PROBLEM DETAILS: Set down exactly the lines in the records below that run from the line with "Definition create_stmt (new_table" to the line with "(** Statements as", inclusive, and nothing more.

PROVIDED ENTRIES:

(** * drop_columns.py: the batched table rebuild, embedded and verified

    The development follows [scripts/drop_columns.py].  The script talks to
    SQLite through Python's [sqlite3] module; the part of the engine the
    script relies on (catalog, row storage, transactions) is modelled here
    as a small state-and-exception monad over a finite map of tables.

    Conventions of the model:
    - a stored value is NULL, an INTEGER, a REAL or a TEXT (the BLOB storage
      class is left out); a REAL is the rational number it stands for, and
      is compared with integers exactly, as SQLite and Python do;
    - Python's floating-point arithmetic is outside the model: the loop
      computes on floats only when MIN of the batching column is a REAL,
      and a run that gets there ends with the result [Unmodelled];
    - column and table names are plain identifiers, compared exactly as
      Python's [in] compares them, and text is compared bytewise (the
      default BINARY collation);
    - the engine reads a column definition back as the script wrote it,
      piece by piece (name, type, NOT NULL, DEFAULT value, PRIMARY KEY);
    - the engine stores rows as given; a rejection of a statement by the
      engine for a reason the model does not compute (a constraint, a lock,
      a full disk) is given by an oracle over the sequence of engine calls;
    - a Python [int] is an unbounded integer, an SQLite INTEGER has 64 bits:
      binding a larger [int] to a statement raises [OverflowError];
    - the [while] loop takes fuel, and running out of fuel is a result of
      its own, so that termination is a statement about the loop;
    - of the clock the model keeps [total_time], the seconds between its
      readings at lines 133 and 194: line 196 divides by it, and the
      division raises [ZeroDivisionError] when the two readings agree;
      the timing figures of the progress line, computed at lines 165-168
      under guards, are left out;
    - besides the tables of the user the file holds the tables SQLite
      keeps itself, [sqlite_sequence] and [sqlite_stat1] to [sqlite_stat4],
      whose rows name other tables: DROP TABLE deletes the statistics rows
      of the dropped table and, when its key was declared AUTOINCREMENT,
      its row in [sqlite_sequence], and ALTER TABLE RENAME renames the row
      in [sqlite_sequence].  Indexes, triggers and views are left out, and
      names that begin with [sqlite_] are reserved: a CREATE TABLE or an
      ALTER TABLE the engine rejects on their account is a rejection of
      the oracle's;
    - the columns file is a text of ASCII characters, and the files
      [main] sees are a finite map from paths to databases and texts. *)

From Stdlib Require Import ZArith Ascii String.
From Stdlib Require QArith Qround.
From stdpp Require Import gmap strings list.

Local Open Scope Z_scope.

(** ** Values and tables *)

Abbreviation real := QArith_base.Q.

#[global] Instance real_eq_dec : EqDecision real.
Proof. solve_decision. Defined.

(** A value as [sqlite3] hands it to Python: [None], an [int], a [float]
    or a [str]. *)
Inductive value :=
| VNull
| VInt (n : Z)
| VReal (q : real)
| VText (s : string).

#[global] Instance value_eq_dec : EqDecision value.
Proof. solve_decision. Defined.

(** One row of [PRAGMA table_info(t)]:
    [(cid, name, type, notnull, dflt_value, pk)], indices 0 to 5.
    [pk] is 0 for a column outside the primary key and otherwise the
    1-based position of the column inside the primary key. *)
Record info_row := InfoRow {
  col_cid : Z;
  col_name : string;
  col_type : string;
  col_notnull : Z;
  col_dflt : option string;
  col_pk : Z
}.

#[global] Instance info_row_eq_dec : EqDecision info_row.
Proof. solve_decision. Defined.

(** A table: its catalog, its rows, and whether its key was declared
    AUTOINCREMENT, which the schema records and [PRAGMA table_info] does
    not show. *)
Record table := Table {
  t_info : list info_row;
  t_rows : list (list value);
  t_autoincrement : bool
}.

(** The database file: table name to table. *)
Abbreviation db := (gmap string table).

(** ** The Python side of [drop_unused_columns] *)

(** Line 79: [[col for col in columns_to_keep if col in current_columns]]. *)
Definition valid_columns (columns_to_keep current_columns : list string) : list string :=
  filter (λ col, col ∈ current_columns) columns_to_keep.

(** Line 83: [[col for col in current_columns if col not in columns_to_keep]]. *)
Definition columns_to_drop (columns_to_keep current_columns : list string) : list string :=
  filter (λ col, col ∉ columns_to_keep) current_columns.

(** [str.strip()] on the ASCII range: Python's whitespace is 0x09-0x0D,
    0x1C-0x1F and 0x20. *)
Definition py_isspace (a : ascii) : bool :=
  let n := nat_of_ascii a in
  (Nat.leb 9 n && Nat.leb n 13) || (Nat.leb 28 n && Nat.leb n 32).

Fixpoint lstrip (s : string) : string :=
  match s with
  | EmptyString => EmptyString
  | String a s' => if py_isspace a then lstrip s' else s
  end.

Fixpoint rstrip (s : string) : string :=
  match s with
  | EmptyString => EmptyString
  | String a s' =>
      match rstrip s' with
      | EmptyString => if py_isspace a then EmptyString else String a EmptyString
      | r => String a r
      end
  end.

Definition strip (s : string) : string := rstrip (lstrip s).

(** Lines 104-108: the five pieces of one column definition. *)
Record column_def := ColumnDef {
  cd_col_name : string;
  cd_col_type : string;
  cd_not_null : string;
  cd_default_val : string;
  cd_is_pk : string
}.

Definition column_def_of (row : info_row) : column_def :=
  {| cd_col_name := col_name row;
     cd_col_type := col_type row;
     cd_not_null := if bool_decide (col_notnull row = 1) then "NOT NULL" else EmptyString;
     cd_default_val :=
       match col_dflt row with
       | Some d => "DEFAULT " +:+ d
       | None => EmptyString
       end;
     cd_is_pk := if bool_decide (col_pk row = 1) then "PRIMARY KEY" else EmptyString |}.

(** Line 109: the f-string and its [strip()]. *)
Definition render (d : column_def) : string :=
  strip (cd_col_name d +:+ " " +:+ cd_col_type d +:+ " " +:+ cd_not_null d +:+ " "
         +:+ cd_default_val d +:+ " " +:+ cd_is_pk d).

(** Line 99: [{row[1]: row for row in cursor.fetchall()}]; a later row
    with the same name replaces an earlier one. *)
Definition table_info_dict (rows : list info_row) : gmap string info_row :=
  foldl (λ m row, <[col_name row := row]> m) ∅ rows.

(** Lines 96-109: the loop that fills [column_defs]. *)
Definition column_defs (table_info : gmap string info_row) (valid : list string)
  : list column_def :=
  omap (λ col, column_def_of <$> table_info !! col) valid.

(** Line 113: [[row[1] for row in cursor.fetchall() if row[5] > 0]]. *)
Definition primary_key_cols (rows : list info_row) : list string :=
  col_name <$> filter (λ row, 0 < col_pk row) rows.

(** Line 122: the text of the CREATE TABLE statement. *)
Fixpoint join (sep : string) (l : list string) : string :=
  match l with
  | [] => EmptyString
  | [x] => x
  | x :: l' => x +:+ sep +:+ join sep l'
  end.

Definition new_table_name (table_name : string) : string := table_name +:+ "_new".

Definition create_stmt (new_table : string) (defs : list column_def) : string :=
  "CREATE TABLE " +:+ new_table +:+ " (" +:+ join ", " (render <$> defs) +:+ ")".

(** Exceptions the script can meet. [DatabaseError] stands for any
    [sqlite3.Error] raised by the engine. *)
Inductive exn :=
| DatabaseError
| TypeError
| IndexError
| OverflowError
| ZeroDivisionError.

#[global] Instance exn_eq_dec : EqDecision exn.
Proof. solve_decision. Defined.

(** The result of running a piece of the script. [Timeout] is the model's
    way of saying that the fuel given to the [while] loop ran out, and
    [Unmodelled] that the run reached floating-point arithmetic. *)
Inductive outcome (A : Type) :=
| Ret (a : A)
| Raise (e : exn)
| Timeout
| Unmodelled.
Arguments Ret {A} a.
Arguments Raise {A} e.
Arguments Timeout {A}.
Arguments Unmodelled {A}.

(** Line 127:
    [primary_key_cols[0] if primary_key_cols and primary_key_cols[0] in valid_columns
     else valid_columns[0]]. *)
Definition index0 (l : list string) : outcome string :=
  match l with
  | x :: _ => Ret x
  | [] => Raise IndexError
  end.

Definition batch_column (pk_cols valid : list string) : outcome string :=
  match pk_cols with
  | p :: _ => if bool_decide (p ∈ valid) then Ret p else index0 valid
  | [] => index0 valid
  end.

(** ** The engine *)

(** Statements as the script issues them, kept in the trace of the
    connection in the order of the calls. *)
Inductive stmt :=
| SPragmaForeignKeys (on : bool)
| SSelectTable (t : string)
| SPragmaTableInfo (t : string)
| SSelectCount (t : string)
| SCreateTable (t : string) (defs : list column_def)
| SSelectMinMax (c t : string)
| SBegin
| SInsertSelect (new_t : string) (cols : list string) (t c : string) (lo hi : Z)
| SDropTable (t : string)
| SRenameTable (old_t new_t : string)
| SCommit.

EXERCISE RESULT:
Definition create_stmt (new_table : string) (defs : list column_def) : string :=
  "CREATE TABLE " +:+ new_table +:+ " (" +:+ join ", " (render <$> defs) +:+ ")".

(** Exceptions the script can meet. [DatabaseError] stands for any
    [sqlite3.Error] raised by the engine. *)
Inductive exn :=
| DatabaseError
| TypeError
| IndexError
| OverflowError
| ZeroDivisionError.

#[global] Instance exn_eq_dec : EqDecision exn.
Proof. solve_decision. Defined.

(** The result of running a piece of the script. [Timeout] is the model's
    way of saying that the fuel given to the [while] loop ran out, and
    [Unmodelled] that the run reached floating-point arithmetic. *)
Inductive outcome (A : Type) :=
| Ret (a : A)
| Raise (e : exn)
| Timeout
| Unmodelled.
Arguments Ret {A} a.
Arguments Raise {A} e.
Arguments Timeout {A}.
Arguments Unmodelled {A}.

(** Line 127:
    [primary_key_cols[0] if primary_key_cols and primary_key_cols[0] in valid_columns
     else valid_columns[0]]. *)
Definition index0 (l : list string) : outcome string :=
  match l with
  | x :: _ => Ret x
  | [] => Raise IndexError
  end.

Definition batch_column (pk_cols valid : list string) : outcome string :=
  match pk_cols with
  | p :: _ => if bool_decide (p ∈ valid) then Ret p else index0 valid
  | [] => index0 valid
  end.

(** ** The engine *)

(** Statements as the script issues them, kept in the trace of the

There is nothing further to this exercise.